Examine the data below and state how many lines contain "negb", offering no other words.

◆ ◆ ◆ ◆ ◆ ◆ ◆

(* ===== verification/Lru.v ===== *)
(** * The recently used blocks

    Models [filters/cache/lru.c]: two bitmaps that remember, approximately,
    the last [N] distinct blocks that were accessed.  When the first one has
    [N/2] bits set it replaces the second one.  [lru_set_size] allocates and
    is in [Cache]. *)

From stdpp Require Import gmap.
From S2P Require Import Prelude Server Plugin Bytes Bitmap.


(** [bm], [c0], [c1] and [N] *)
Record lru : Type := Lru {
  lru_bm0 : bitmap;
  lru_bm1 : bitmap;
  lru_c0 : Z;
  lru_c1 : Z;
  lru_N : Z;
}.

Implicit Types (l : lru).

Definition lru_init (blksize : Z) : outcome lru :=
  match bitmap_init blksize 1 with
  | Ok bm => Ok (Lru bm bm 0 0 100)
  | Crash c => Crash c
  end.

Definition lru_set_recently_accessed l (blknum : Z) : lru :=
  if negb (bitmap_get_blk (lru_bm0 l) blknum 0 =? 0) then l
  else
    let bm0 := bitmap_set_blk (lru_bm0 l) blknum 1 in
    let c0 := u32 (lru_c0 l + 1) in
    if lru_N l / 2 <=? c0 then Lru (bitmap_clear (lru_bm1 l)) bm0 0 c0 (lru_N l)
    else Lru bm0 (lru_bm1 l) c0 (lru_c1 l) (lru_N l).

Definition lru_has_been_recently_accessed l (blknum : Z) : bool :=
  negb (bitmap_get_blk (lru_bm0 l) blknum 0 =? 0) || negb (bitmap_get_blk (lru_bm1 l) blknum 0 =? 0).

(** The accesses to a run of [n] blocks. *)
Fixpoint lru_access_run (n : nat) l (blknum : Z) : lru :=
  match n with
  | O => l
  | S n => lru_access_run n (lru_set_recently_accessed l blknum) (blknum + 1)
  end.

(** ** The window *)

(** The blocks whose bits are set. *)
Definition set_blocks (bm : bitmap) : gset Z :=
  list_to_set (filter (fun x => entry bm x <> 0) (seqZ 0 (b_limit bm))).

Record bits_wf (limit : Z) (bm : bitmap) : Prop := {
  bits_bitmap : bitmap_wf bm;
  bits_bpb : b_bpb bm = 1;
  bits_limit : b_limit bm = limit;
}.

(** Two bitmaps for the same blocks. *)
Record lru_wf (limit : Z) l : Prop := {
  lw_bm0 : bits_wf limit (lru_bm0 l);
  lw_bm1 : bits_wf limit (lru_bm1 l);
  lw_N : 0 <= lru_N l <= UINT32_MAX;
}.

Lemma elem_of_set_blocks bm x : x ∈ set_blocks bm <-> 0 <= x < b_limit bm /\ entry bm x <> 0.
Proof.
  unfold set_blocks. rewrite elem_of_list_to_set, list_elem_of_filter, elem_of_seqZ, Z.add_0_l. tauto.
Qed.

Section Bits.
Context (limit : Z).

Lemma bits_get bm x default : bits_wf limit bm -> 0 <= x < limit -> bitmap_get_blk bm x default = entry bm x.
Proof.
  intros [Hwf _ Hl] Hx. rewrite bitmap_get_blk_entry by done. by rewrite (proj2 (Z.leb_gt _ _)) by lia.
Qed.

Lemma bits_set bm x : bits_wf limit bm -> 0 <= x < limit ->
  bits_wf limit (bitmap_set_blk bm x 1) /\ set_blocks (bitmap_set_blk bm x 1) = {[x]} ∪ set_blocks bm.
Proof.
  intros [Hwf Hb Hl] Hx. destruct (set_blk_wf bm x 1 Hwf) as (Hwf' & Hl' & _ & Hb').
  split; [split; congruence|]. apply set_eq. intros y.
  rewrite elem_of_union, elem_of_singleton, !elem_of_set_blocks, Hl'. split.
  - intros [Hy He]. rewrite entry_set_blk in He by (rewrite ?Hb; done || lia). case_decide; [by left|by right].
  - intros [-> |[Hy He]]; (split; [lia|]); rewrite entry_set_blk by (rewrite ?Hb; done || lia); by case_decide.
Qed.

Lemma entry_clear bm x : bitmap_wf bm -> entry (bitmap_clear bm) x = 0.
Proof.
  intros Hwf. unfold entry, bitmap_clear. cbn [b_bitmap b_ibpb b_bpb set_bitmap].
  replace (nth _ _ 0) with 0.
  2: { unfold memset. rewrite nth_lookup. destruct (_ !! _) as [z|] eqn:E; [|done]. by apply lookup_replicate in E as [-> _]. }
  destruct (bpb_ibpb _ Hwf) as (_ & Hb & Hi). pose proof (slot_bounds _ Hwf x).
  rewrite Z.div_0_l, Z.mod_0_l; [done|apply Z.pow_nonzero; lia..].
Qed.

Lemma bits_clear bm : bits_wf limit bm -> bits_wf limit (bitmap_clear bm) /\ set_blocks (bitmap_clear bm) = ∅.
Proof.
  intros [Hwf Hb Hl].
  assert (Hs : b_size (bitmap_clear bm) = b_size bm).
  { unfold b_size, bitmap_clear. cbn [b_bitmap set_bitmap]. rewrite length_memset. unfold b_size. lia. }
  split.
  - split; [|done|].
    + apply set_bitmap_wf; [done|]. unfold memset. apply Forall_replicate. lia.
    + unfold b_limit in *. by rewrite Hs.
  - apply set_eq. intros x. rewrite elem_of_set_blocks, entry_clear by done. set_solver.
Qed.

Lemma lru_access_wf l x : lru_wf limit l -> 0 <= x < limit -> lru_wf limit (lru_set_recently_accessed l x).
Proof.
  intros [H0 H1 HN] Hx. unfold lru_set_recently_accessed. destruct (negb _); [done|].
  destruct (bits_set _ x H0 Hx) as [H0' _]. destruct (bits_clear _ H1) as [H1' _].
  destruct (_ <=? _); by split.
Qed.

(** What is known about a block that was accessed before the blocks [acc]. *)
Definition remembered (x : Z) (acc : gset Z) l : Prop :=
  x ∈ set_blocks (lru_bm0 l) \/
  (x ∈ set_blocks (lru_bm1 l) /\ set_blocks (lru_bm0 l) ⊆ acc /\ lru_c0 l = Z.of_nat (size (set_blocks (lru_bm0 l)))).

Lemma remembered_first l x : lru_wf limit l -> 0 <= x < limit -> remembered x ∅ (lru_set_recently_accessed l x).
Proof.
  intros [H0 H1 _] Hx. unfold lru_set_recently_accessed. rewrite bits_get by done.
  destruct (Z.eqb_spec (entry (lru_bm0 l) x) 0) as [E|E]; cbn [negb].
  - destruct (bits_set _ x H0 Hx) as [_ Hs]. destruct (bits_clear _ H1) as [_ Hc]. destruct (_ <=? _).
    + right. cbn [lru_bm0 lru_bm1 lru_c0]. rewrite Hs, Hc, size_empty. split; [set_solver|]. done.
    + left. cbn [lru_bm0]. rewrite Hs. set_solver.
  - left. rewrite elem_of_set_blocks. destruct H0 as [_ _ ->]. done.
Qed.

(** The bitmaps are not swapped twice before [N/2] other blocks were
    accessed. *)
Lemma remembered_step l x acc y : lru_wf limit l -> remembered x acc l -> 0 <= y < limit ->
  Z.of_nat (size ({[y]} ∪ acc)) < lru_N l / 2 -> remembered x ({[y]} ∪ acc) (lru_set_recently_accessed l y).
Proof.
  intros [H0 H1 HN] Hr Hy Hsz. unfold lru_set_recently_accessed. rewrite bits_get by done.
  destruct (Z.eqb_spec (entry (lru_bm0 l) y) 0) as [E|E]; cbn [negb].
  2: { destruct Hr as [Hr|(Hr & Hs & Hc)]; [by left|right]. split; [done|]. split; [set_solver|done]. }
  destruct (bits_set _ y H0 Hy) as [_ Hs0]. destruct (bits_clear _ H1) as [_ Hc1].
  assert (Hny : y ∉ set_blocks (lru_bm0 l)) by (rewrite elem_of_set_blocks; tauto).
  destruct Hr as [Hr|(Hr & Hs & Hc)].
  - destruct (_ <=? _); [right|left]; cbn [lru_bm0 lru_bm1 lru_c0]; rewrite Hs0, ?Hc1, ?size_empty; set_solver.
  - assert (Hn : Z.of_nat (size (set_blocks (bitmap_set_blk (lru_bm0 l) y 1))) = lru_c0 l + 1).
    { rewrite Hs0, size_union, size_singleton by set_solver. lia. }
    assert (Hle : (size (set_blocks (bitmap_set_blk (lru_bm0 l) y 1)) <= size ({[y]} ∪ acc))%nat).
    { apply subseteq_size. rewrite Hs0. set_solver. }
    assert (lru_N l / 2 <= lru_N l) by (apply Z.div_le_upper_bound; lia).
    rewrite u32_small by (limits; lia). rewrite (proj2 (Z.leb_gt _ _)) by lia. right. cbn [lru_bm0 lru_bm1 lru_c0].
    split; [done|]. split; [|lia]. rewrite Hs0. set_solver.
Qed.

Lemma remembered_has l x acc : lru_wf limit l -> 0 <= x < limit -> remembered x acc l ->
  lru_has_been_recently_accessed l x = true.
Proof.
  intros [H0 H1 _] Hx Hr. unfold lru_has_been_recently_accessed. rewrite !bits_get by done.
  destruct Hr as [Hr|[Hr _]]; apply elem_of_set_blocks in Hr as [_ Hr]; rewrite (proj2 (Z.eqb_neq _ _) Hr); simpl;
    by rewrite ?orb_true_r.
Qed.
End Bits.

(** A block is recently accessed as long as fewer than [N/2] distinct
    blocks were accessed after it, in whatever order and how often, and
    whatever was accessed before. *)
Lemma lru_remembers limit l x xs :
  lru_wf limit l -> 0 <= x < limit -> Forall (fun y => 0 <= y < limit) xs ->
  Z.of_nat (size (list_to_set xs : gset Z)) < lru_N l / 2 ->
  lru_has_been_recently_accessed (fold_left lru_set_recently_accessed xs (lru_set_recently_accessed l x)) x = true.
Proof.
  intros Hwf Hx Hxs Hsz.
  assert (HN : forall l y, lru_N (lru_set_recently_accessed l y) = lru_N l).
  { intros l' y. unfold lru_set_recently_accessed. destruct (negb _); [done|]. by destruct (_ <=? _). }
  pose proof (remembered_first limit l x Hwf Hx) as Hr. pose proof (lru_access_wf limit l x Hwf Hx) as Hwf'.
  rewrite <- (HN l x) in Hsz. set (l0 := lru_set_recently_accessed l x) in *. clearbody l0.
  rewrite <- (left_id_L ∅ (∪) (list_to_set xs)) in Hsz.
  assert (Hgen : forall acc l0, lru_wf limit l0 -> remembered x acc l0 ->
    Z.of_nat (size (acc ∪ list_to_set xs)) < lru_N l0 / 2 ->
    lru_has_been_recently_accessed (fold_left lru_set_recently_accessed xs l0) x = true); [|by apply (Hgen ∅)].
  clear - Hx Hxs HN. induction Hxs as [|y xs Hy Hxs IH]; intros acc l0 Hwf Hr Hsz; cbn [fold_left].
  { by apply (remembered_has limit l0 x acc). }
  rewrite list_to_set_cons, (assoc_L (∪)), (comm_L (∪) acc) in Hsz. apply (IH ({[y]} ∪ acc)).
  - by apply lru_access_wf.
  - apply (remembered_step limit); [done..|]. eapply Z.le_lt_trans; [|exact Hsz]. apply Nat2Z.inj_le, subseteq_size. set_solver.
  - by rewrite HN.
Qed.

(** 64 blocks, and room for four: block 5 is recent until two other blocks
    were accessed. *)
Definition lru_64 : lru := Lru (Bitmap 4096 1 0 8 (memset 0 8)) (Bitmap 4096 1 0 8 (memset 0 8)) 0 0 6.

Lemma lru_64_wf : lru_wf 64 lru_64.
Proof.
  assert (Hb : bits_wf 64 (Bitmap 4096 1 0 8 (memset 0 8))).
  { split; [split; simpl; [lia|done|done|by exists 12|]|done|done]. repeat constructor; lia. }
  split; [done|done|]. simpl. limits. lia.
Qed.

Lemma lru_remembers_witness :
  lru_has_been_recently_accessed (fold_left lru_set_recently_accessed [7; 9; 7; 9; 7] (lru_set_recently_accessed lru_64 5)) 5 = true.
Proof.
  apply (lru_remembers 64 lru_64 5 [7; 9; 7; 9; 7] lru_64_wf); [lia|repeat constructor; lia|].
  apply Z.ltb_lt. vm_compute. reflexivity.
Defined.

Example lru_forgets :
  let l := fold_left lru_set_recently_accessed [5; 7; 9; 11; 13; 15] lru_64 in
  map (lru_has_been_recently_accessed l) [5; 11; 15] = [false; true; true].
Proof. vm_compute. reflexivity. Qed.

◆ ◆ ◆ ◆ ◆ ◆ ◆

__Exercise answer__.
6